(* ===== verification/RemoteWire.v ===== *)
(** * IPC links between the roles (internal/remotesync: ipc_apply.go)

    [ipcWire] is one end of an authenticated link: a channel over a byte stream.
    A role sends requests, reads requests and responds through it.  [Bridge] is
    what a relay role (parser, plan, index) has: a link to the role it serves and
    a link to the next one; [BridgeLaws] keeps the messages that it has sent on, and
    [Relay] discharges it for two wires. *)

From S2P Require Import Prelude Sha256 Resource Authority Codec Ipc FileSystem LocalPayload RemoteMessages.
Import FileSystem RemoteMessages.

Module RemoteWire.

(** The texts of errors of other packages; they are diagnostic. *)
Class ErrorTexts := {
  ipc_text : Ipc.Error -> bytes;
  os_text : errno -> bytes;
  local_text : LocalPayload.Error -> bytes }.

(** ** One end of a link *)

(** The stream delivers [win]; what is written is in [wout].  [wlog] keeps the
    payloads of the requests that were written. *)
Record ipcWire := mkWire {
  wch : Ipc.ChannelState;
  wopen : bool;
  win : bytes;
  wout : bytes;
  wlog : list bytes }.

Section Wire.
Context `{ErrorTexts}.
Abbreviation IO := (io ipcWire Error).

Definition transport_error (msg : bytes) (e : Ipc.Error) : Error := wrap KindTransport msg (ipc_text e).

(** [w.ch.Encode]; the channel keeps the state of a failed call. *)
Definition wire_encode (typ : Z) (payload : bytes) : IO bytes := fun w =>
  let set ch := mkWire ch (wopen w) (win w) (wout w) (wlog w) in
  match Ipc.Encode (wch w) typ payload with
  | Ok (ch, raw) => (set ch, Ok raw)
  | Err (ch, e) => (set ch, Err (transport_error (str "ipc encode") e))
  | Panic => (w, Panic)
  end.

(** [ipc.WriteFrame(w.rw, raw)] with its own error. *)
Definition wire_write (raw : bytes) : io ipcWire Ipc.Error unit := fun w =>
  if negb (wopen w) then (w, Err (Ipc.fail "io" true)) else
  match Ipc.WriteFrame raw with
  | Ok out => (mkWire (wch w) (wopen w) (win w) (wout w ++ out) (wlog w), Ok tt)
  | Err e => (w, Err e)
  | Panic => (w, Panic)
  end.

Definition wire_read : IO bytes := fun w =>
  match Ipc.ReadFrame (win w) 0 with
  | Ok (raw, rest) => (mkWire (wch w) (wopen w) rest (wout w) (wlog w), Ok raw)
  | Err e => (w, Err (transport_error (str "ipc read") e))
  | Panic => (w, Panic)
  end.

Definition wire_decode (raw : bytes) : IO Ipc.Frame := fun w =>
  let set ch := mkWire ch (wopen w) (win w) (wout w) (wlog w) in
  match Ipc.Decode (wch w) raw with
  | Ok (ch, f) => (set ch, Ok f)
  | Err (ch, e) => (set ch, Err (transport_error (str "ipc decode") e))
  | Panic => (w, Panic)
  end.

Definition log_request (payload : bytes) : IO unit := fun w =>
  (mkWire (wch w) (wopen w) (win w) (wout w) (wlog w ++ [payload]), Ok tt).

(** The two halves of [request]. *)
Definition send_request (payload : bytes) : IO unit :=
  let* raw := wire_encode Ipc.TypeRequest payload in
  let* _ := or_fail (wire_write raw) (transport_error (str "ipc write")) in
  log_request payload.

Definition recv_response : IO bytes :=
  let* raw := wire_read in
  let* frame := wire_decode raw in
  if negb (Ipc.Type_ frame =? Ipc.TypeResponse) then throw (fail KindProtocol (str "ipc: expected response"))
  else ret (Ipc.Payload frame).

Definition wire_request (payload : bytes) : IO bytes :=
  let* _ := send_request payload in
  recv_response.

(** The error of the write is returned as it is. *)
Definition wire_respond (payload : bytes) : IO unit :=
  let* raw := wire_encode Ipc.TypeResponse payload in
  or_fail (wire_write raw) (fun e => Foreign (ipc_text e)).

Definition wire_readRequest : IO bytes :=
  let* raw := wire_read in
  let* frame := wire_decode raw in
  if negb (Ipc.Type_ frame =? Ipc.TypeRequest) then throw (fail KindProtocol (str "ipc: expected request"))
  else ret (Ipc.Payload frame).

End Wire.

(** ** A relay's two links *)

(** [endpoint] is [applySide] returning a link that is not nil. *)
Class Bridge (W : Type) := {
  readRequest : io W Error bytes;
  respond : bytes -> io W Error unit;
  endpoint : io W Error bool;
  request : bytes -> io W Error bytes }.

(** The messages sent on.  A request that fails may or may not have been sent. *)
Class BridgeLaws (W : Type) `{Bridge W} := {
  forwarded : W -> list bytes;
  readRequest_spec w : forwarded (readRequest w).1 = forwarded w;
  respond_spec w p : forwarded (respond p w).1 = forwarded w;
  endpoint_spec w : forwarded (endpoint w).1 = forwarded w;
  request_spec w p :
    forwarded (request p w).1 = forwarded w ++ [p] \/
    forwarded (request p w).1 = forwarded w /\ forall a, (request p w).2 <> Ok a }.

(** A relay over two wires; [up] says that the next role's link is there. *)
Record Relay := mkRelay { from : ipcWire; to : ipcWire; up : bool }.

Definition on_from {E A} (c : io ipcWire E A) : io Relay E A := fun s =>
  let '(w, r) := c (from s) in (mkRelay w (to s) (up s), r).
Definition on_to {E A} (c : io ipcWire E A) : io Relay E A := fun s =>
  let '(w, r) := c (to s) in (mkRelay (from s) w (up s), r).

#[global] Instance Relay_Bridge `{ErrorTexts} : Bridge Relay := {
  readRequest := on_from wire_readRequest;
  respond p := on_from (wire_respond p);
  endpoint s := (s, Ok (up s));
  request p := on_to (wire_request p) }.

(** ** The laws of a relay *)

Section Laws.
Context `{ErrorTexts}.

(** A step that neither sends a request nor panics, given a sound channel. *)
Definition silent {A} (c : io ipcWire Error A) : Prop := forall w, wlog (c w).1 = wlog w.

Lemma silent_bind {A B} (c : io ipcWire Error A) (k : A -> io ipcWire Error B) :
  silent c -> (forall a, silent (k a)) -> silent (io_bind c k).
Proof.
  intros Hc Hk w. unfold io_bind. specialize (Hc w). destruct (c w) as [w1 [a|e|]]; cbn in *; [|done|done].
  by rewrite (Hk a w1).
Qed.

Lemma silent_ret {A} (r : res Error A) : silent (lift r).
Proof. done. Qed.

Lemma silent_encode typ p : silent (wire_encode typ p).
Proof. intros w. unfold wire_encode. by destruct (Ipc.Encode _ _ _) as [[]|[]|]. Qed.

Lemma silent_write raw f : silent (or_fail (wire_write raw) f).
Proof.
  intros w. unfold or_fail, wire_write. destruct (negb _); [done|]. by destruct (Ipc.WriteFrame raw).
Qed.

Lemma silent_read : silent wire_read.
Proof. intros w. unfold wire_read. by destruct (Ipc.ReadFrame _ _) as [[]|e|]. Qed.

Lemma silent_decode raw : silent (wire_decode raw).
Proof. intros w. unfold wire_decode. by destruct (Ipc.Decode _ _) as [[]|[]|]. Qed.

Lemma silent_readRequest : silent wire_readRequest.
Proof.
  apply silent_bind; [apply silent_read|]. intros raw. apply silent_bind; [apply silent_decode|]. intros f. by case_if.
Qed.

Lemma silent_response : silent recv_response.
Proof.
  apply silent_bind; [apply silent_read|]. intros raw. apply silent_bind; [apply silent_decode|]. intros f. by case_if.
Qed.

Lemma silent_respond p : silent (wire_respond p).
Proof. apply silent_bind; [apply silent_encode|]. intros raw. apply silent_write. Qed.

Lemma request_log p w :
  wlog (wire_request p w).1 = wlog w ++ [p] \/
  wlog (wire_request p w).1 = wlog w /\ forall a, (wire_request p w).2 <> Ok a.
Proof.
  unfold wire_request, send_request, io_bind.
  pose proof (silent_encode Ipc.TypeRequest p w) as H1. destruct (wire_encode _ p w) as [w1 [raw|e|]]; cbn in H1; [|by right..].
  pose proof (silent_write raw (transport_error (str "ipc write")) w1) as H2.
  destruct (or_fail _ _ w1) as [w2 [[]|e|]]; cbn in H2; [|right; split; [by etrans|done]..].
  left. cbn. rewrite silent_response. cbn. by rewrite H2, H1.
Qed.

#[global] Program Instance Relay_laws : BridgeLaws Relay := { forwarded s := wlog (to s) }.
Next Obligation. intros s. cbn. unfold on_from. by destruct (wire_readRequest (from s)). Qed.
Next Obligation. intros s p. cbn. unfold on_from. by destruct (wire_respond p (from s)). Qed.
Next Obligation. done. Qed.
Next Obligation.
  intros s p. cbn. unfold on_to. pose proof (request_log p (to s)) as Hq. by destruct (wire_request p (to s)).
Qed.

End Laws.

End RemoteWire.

_Task goal_
From the records above, transcribe exactly the run of lines that opens with the line holding "wout : bytes;" and closes with the line holding "match Ipc.ReadFrame (win w) 0 with", both included.

_Exercise result_
  wout : bytes;
  wlog : list bytes }.

Section Wire.
Context `{ErrorTexts}.
Abbreviation IO := (io ipcWire Error).

Definition transport_error (msg : bytes) (e : Ipc.Error) : Error := wrap KindTransport msg (ipc_text e).

(** [w.ch.Encode]; the channel keeps the state of a failed call. *)
Definition wire_encode (typ : Z) (payload : bytes) : IO bytes := fun w =>
  let set ch := mkWire ch (wopen w) (win w) (wout w) (wlog w) in
  match Ipc.Encode (wch w) typ payload with
  | Ok (ch, raw) => (set ch, Ok raw)
  | Err (ch, e) => (set ch, Err (transport_error (str "ipc encode") e))
  | Panic => (w, Panic)
  end.

(** [ipc.WriteFrame(w.rw, raw)] with its own error. *)
Definition wire_write (raw : bytes) : io ipcWire Ipc.Error unit := fun w =>
  if negb (wopen w) then (w, Err (Ipc.fail "io" true)) else
  match Ipc.WriteFrame raw with
  | Ok out => (mkWire (wch w) (wopen w) (win w) (wout w ++ out) (wlog w), Ok tt)
  | Err e => (w, Err e)
  | Panic => (w, Panic)
  end.

Definition wire_read : IO bytes := fun w =>
  match Ipc.ReadFrame (win w) 0 with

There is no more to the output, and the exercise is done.